Garabito was an indigenous king of the Huetar ethnic group, who approximately between 1561 and 1574 was a monarch of the Western Huetar Kingdom and its surroundings, in the current territory of Costa Rica. A 1566 document indicates that in 1561 he succeeded his grandfather, although given that in the indigenous kingdoms of the Intermediate Area of Costa Rica, matrilineal succession prevailed, it is more likely that his predecessor was a maternal uncle.

At the time when he began to rule over the huetares, shortly after the arrival in Costa Rica of the mayor of Nuevo Cartago and Costa Rica Juan de Cavallón y Arboleda (1561-1562), his domains were located in the western region of the Central Valley, Costa Rica, extending towards the Pacific in the basin of the Jesús María and Gamalotal rivers. According to a document of 1569, the domains of Garabito extended inland and included the places called Coyoche Valley, Pereira, Barva, Yuruste, Coboboci, Abacara and Chucasque; The chiefs or lord vassals of Garabito were called Cobobia, Abaçara, Barba and Yuruste. Other sources add three communities that were tributaries of Garabito, such as those of the botos, located in the plains of San Carlos, the tises and the catapas, located in the current cantons of Grecia and Alajuela. Its main settlement would have been in the Valle de la Cruz, in the current canton of San Mateo, on the banks of the Surubres River.

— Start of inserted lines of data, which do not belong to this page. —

Lemma mark_attendance_present_once today k s log :
  present_once log → present_once (mark_attendance today k s log).
Proof.
  intros Hinv k' d. destruct (decide (k = k')) as [<-|Hne].
  2: { rewrite mark_attendance_other by done. apply Hinv. }
  destruct s.
  - rewrite mark_present_events. case_bool_decide as Hc; [apply Hinv|].
    rewrite count_present_app, count_present_one.
    case_bool_decide as Hd.
    + destruct Hd as [-> _]. lia.
    + specialize (Hinv k d). lia.
  - rewrite mark_absent_eq, events_insert_eq.
    rewrite count_present_app, count_present_one.
    rewrite bool_decide_eq_false_2 by naive_solver.
    specialize (Hinv k d). lia.
Qed.

Lemma mark_attendance_lookup today k s log k' :
  is_Some (mark_attendance today k s log !! k') ↔
  k' = k ∨ is_Some (log !! k').
Proof.
  unfold mark_attendance. destruct (_ && _) eqn:E.
  - split; [by right|]. intros [->|?]; [|done].
    apply andb_true_iff in E as [_ E]. unfold events in E.
    destruct (log !! k); [done|]. simpl in E. done.
  - rewrite lookup_insert_is_Some. destruct (decide (k = k')); naive_solver.
Qed.

(** ** Invariants of the stores *)

Section Invariants.
Context `{FaceLib}.

Lemma first_match_elem roster e s :
  first_match roster e = Some s → s ∈ roster.
Proof.
  unfold first_match. destruct (py_index _ _) as [idx|]; [|done].
  intros Hs. by eapply list_elem_of_lookup_2.
Qed.

(** Whatever every Present mark of a roster member preserves holds of the
    ledger after the loop over the faces. *)
Lemma attendance_run_log_ind (P : gmap Z (list log_entry) → Prop)
    today roster log encs :
  (∀ s l, s ∈ roster → P l → P (mark_attendance today (id s) Present l)) →
  P log → P (run_log (attendance_run today roster log encs)).
Proof.
  intros Hstep Hlog. unfold attendance_run.
  generalize (name <$> roster) as ab. generalize (@nil string) as pr.
  revert log Hlog. induction encs as [|e encs IH]; intros log Hlog pr ab.
  - done.
  - simpl. unfold match_face at 2. simpl.
    destruct (first_match roster e) as [s|] eqn:Hm; [|by apply IH].
    case_bool_decide; [by apply IH|].
    apply IH. apply Hstep; [|done]. by eapply first_match_elem.
Qed.

Lemma mark_remaining_ind (P : gmap Z (list log_entry) → Prop)
    today present roster log :
  (∀ s l, s ∈ roster → P l → P (mark_attendance today (id s) Absent l)) →
  P log → P (foldl (mark_remaining today present) log roster).
Proof.
  intros Hstep. revert log.
  assert (Hsub : roster ⊆ roster) by done. revert Hsub.
  generalize roster at 1 3 as l.
  induction l as [|s l IH]; intros Hsub log Hlog; [done|].
  simpl. apply IH; [set_solver|].
  unfold mark_remaining. case_bool_decide; [done|].
  apply Hstep; [set_solver|done].
Qed.

Lemma store_inv_init : store_inv init.
Proof.
  split; unfold init; simpl.
  - intros i s. by rewrite lookup_nil.
  - intros k. rewrite lookup_empty. split; [by intros [? ?]|lia].
  - intros k d. unfold events. rewrite lookup_empty.
    unfold count_present. simpl. lia.
Qed.

Lemma store_inv_register st form :
  store_inv st → store_inv (register_student st form).2.
Proof.
  intros [Hids Hkeys Honce]. unfold register_student.
  destruct (student_name form) as [nm|]; [|done].
  destruct (student_photo form) as [ph|]; [|done].
  case_bool_decide; [done|].
  destruct (get_face_encoding ph) as [enc|]; [|done].
  split; simpl.
  - intros i s Hs. apply lookup_app_Some in Hs as [Hs|[Hlen Hs]].
    + by apply Hids.
    + apply list_lookup_singleton_Some in Hs as [Hi <-]. simpl. lia.
  - intros k. rewrite lookup_insert_is_Some, Hkeys, length_app. simpl.
    destruct (decide (Z.of_nat (length (students st)) + 1 = k)); lia.
  - intros k d.
    destruct (decide (Z.of_nat (length (students st)) + 1 = k)) as [<-|Hne].
    + rewrite events_insert_eq. unfold count_present. simpl. lia.
    + rewrite events_insert_ne by done. apply Honce.
Qed.
(** * parse_ros2_logs: a shallow embedding of [ParseRos2Logs] and of the
    pyparsing elements it is built from, with the properties of the line
    grammar and of the log store.

    Python strings are sequences of Unicode code points; the character classes
    of the grammar are ASCII, so a code point is kept as a number and the
    literals of the source are written through [py]. *)

From Stdlib Require Import String Ascii NArith ZArith Bool Arith Lia List.
Import ListNotations.

Set Implicit Arguments.

(** ** Python [str] *)

Definition char := N.
Definition str := list char.

Definition ord (a : ascii) : char := N_of_ascii a.
Definition py (s : string) : str := map ord (list_ascii_of_string s).
Arguments py s%_string.

Definition SPACE : char := 32%N.
Definition TAB : char := 9%N.
Definition NEWLINE : char := 10%N.
Definition RETURN : char := 13%N.
Definition DQUOTE : char := 34%N.
Definition LBRACKET : char := 91%N.
Definition RBRACKET : char := 93%N.
Definition COLON : char := 58%N.

(** [c in chars] for a one-character [c]. *)
Definition chr_in (c : char) (chars : str) : bool := existsb (N.eqb c) chars.
Arguments chr_in : simpl never.

Fixpoint take_while (p : char -> bool) (s : str) : str :=
  match s with
  | c :: r => if p c then c :: take_while p r else []
  | [] => []
  end.

Fixpoint drop_while (p : char -> bool) (s : str) : str :=
  match s with
  | c :: r => if p c then drop_while p r else s
  | [] => []
  end.

(** [str.expandtabs()] with the default tab size of 8: [line_pos] is the
    column, reset by a line feed or a carriage return; a tab becomes the
    spaces that reach the next multiple of 8. *)
Fixpoint expandtabs_from (line_pos : nat) (s : str) : str :=
  match s with
  | [] => []
  | ch :: r =>
      if N.eqb ch TAB then
        let incr := 8 - line_pos mod 8 in
        repeat SPACE incr ++ expandtabs_from (line_pos + incr) r
      else
        ch :: expandtabs_from
                (if N.eqb ch NEWLINE || N.eqb ch RETURN then 0 else S line_pos) r
  end.

Definition expandtabs (s : str) : str := expandtabs_from 0 s.

(** ** pyparsing

    The module builds its pattern from [Word], [Suppress] and [+] of
    pyparsing 3 and calls [parse_string] on it.  The elements are given
    with the behaviour of the library's defaults, which the module does not
    change: every element first skips the whitespace at its location
    ([preParse]), [Word] takes the longest run of its characters and needs
    one at least, and [parse_string] expands tabs and does not ask for the
    whole string to be matched. *)

(** [ParseResults]: the token list and the named results, in insertion
    order. *)
Record ParseResults := mkResults {
  toklist : list str;
  tokdict : list (str * str)
}.

Definition no_tokens : ParseResults := mkResults [] [].

(** [ParseResults.__iadd__] *)
Definition iadd (a b : ParseResults) : ParseResults :=
  mkResults (toklist a ++ toklist b) (tokdict a ++ tokdict b).

(** A Python [dict] with [str] keys, in insertion order. *)
Definition dict := list (str * str).

Fixpoint dict_set (d : dict) (k v : str) : dict :=
  match d with
  | [] => [(k, v)]
  | (k', v') :: r =>
      if list_eq_dec N.eq_dec k k' then (k', v) :: r else (k', v') :: dict_set r k v
  end.

Definition as_list (r : ParseResults) : list str := toklist r.

Definition as_dict (r : ParseResults) : dict :=
  fold_left (fun d kv => dict_set d (fst kv) (snd kv)) (tokdict r) [].

(** A parser element maps the text at the current location, [instring[loc:]],
    to its tokens and the text at the new location; [None] is
    [ParseException]. *)
Definition ParserElement := str -> option (ParseResults * str).

(** [ParserElement.DEFAULT_WHITE_CHARS]: space, line feed, tab and carriage
    return. *)
Definition whiteChars : str := [SPACE; NEWLINE; TAB; RETURN].

Definition is_white (c : char) : bool := chr_in c whiteChars.
Arguments is_white : simpl never.

(** [preParse]: skip the leading whitespace. *)
Definition preParse (instring : str) : str := drop_while is_white instring.

(** [Literal] of a one-character string. *)
Definition Literal (matchChar : char) : ParserElement := fun instring =>
  match preParse instring with
  | c :: rest =>
      if N.eqb c matchChar then Some (mkResults [[matchChar]] [], rest) else None
  | [] => None
  end.

(** [Suppress(expr)]: match [expr] and drop its tokens. *)
Definition Suppress_expr (expr : ParserElement) : ParserElement := fun instring =>
  match expr instring with
  | Some (_, rest) => Some (no_tokens, rest)
  | None => None
  end.

(** [Suppress('c')]: the string becomes a [Literal]. *)
Definition Suppress (matchChar : char) : ParserElement :=
  Suppress_expr (Literal matchChar).

(** [Word(chars)]: one or more characters of [chars], as many as there are. *)
Definition Word (initChars : str) : ParserElement := fun instring =>
  match preParse instring with
  | c :: body =>
      if chr_in c initChars then
        Some (mkResults [c :: take_while (fun x => chr_in x initChars) body] [],
              drop_while (fun x => chr_in x initChars) body)
      else None
  | [] => None
  end.

(** [expr.set_results_name(name)], also written [expr(name)]: the first
    token is filed under [name]. *)
Definition set_results_name (expr : ParserElement) (name : str) : ParserElement :=
  fun instring =>
  match expr instring with
  | Some (tokens, rest) =>
      Some (mkResults (toklist tokens)
              match toklist tokens with
              | tok :: _ => [(name, tok)]
              | [] => []
              end, rest)
  | None => None
  end.

(** [a + b], the [And] of two elements. *)
Definition And (a b : ParserElement) : ParserElement := fun instring =>
  match a instring with
  | Some (resultlist, loc) =>
      match b loc with
      | Some (exprtokens, loc') => Some (iadd resultlist exprtokens, loc')
      | None => None
      end
  | None => None
  end.

Declare Scope parser_scope.
Delimit Scope parser_scope with parser.
Bind Scope parser_scope with ParserElement.
Infix "+" := And : parser_scope.

(** [parse_string(instring)], with [parse_all] left at [False]: tabs are
    expanded, the element is applied at location 0, and what follows the
    match is not looked at. *)
Definition parse_string (e : ParserElement) (instring : str) : option ParseResults :=
  match e (expandtabs instring) with
  | Some (tokens, _) => Some tokens
  | None => None
  end.

Definition uppers : str := py "ABCDEFGHIJKLMNOPQRSTUVWXYZ".
Definition lowers : str := py "abcdefghijklmnopqrstuvwxyz".
Definition alphas : str := uppers ++ lowers.
Definition nums : str := py "0123456789".
Definition alphanums : str := alphas ++ nums.

(** ** class ParseRos2Logs *)

(** The characters of a bracket field: the letters and digits of
    [alphanums] and the ASCII punctuation without the two square brackets. *)
Definition header_chars : str :=
  alphanums ++ py "!" ++ [DQUOTE] ++ py "#$%&'()*+,-./:;<=>?@\^_`{|}~".

(** The characters of the message: [alphanums], the space and all of the
    ASCII punctuation, the square brackets included. *)
Definition message_chars : str :=
  alphanums ++ py " !" ++ [DQUOTE] ++ py "#$%&'()*+,-./:;<=>?@[\]^_`{|}~".

Definition header (name : str) : ParserElement :=
  (Suppress LBRACKET + set_results_name (Word header_chars) name
   + Suppress RBRACKET)%parser.

Definition message : ParserElement := Word message_chars.

Definition __define_patterns : ParserElement :=
  (header (py "log_severity") + header (py "timestamp") + header (py "node_name")
   + Suppress COLON + set_results_name message (py "message"))%parser.

Record ParseRos2Logs := mkStore {
  __pattern : ParserElement;
  __log_data : list ParseResults;
  __dict_keys : list str
}.

(** [__init__] *)
Definition init : ParseRos2Logs :=
  mkStore __define_patterns []
    [py "log_severity"; py "timestamp"; py "node_name"; py "message"].

(** The instance and the standard output its methods write to. *)
Record World := mkWorld {
  self : ParseRos2Logs;
  stdout : str
}.

(** A method call: a result and the world after it. *)
Definition M (A : Type) := World -> A * World.

(** What [print(s)] adds to the standard output. *)
Definition println (s out : str) : str := out ++ s ++ [NEWLINE].

(** [print(s)] *)
Definition print (s : str) (w : World) : World :=
  mkWorld (self w) (println s (stdout w)).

In some publications of the 20th century, King Garabito is confused with Coyoche, another indigenous monarch who, despite being his contemporary, belonged to another ethnic group, of Mesoamerican culture.

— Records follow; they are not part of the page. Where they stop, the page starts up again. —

(** A cache of [n] entries under the keys 1 to [n]: the keys are
    distinct and 0 is not among them. *)
Lemma numbered_cache (entry : Scorer.CacheEntry) (n : nat) :
  let cache := map (fun k => (Z.of_nat k, entry)) (seq 1 n) in
  NoDup (map fst cache) /\ List.length cache = n /\ Py.zget 0%Z cache = None.
Proof.
  intro cache.
  assert (Hk : map fst cache = map Z.of_nat (seq 1 n)).
  { unfold cache. rewrite map_map. reflexivity. }
  split; [rewrite Hk; apply NoDup_map_of_nat, seq_NoDup |].
  split; [unfold cache; now rewrite length_map, length_seq |].
  destruct (Py.zget 0%Z cache) eqn:E; [exfalso | reflexivity].
  assert (K : In 0%Z (map fst cache)) by (apply zget_In; rewrite E; discriminate).
  rewrite Hk in K. apply in_map_iff in K. destruct K as [k [K1 K2]].
  apply in_seq in K2. lia.
Qed.

(** The bound at work: the cache is full and the text is not in it, so
    the call stores a 1001st entry and has to evict one. *)
Lemma cache_stays_bounded_witness :
  let hash := fun _ : string => 0%Z in
  let old := {| Scorer.cached_result :=
                  Scorer.analyze_text Concrete.pow_floor Concrete.whitespace_nlp "";
                Scorer.timestamp := 0 |} in
  let cache := map (fun n => (Z.of_nat n, old)) (seq 1 1000) in
  let cache' :=
    snd (Scorer.analyze_text_with_caching Concrete.pow_floor Concrete.whitespace_nlp hash
           cache "Open the page" 5 6) in
  List.length cache = 1000%nat
  /\ Py.zget (hash (Py.strip (Py.lower "Open the page"))) cache = None
  /\ NoDup (map fst cache')
  /\ (List.length cache' <= 1000)%nat.
Proof.
  intros hash old cache cache'.
  destruct (numbered_cache old 1000) as [Hn [Hl Hmiss]]. fold cache in Hn, Hl, Hmiss.
  split; [exact Hl |]. split; [exact Hmiss |].
  apply (cache_stays_bounded Concrete.pow_floor Concrete.whitespace_nlp hash
           cache "Open the page" 5 6).
  - exact Hn.
  - rewrite Hl. apply Nat.le_refl.
Defined.

Lemma repeated_call_witness :
  let hash := fun s => Z.of_nat (String.length s) in
  let first :=
    Scorer.analyze_text_with_caching Concrete.pow_floor Concrete.whitespace_nlp hash
      [] "Open the page" 10 11 in
  Py.strip (Py.lower "  OPEN the Page ") = Py.strip (Py.lower "Open the page")
  /\ 100 - 11 < 3600
  /\ Scorer.analyze_text_with_caching Concrete.pow_floor Concrete.whitespace_nlp hash
       (snd first) "  OPEN the Page " 100 101
     = (Scorer.analyze_text Concrete.pow_floor Concrete.whitespace_nlp "Open the page",
        snd first).
Proof.
  intros hash first.
  assert (H1 : Py.strip (Py.lower "  OPEN the Page ") = Py.strip (Py.lower "Open the page"))
    by reflexivity.
  assert (H2 : 100 - 11 < 3600) by reflexivity.
  split; [exact H1 |]. split; [exact H2 |].
  apply (repeated_call_is_served_from_cache Concrete.pow_floor Concrete.whitespace_nlp hash
           [] "Open the page" "  OPEN the Page " 10 11 100 101).
  - simpl. lia.
  - reflexivity.
  - exact H1.
  - exact H2.
Defined.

King Garabito was the most important leader of the indigenous resistance against Mayor Juan de Cavallón y Arboleda (1560-1562), and he also did not submit to the authority of Juan Vázquez de Coronado (1562-1565), his successor. Garabito is perhaps, along with Pablo Presbere, the best known of the indigenous kings of Costa Rica, mainly because he was the one who most resisted the conquest of the country by the Spaniards in the 16th century. Many legends have been woven around his figure, highlighting his fierce and untamed character.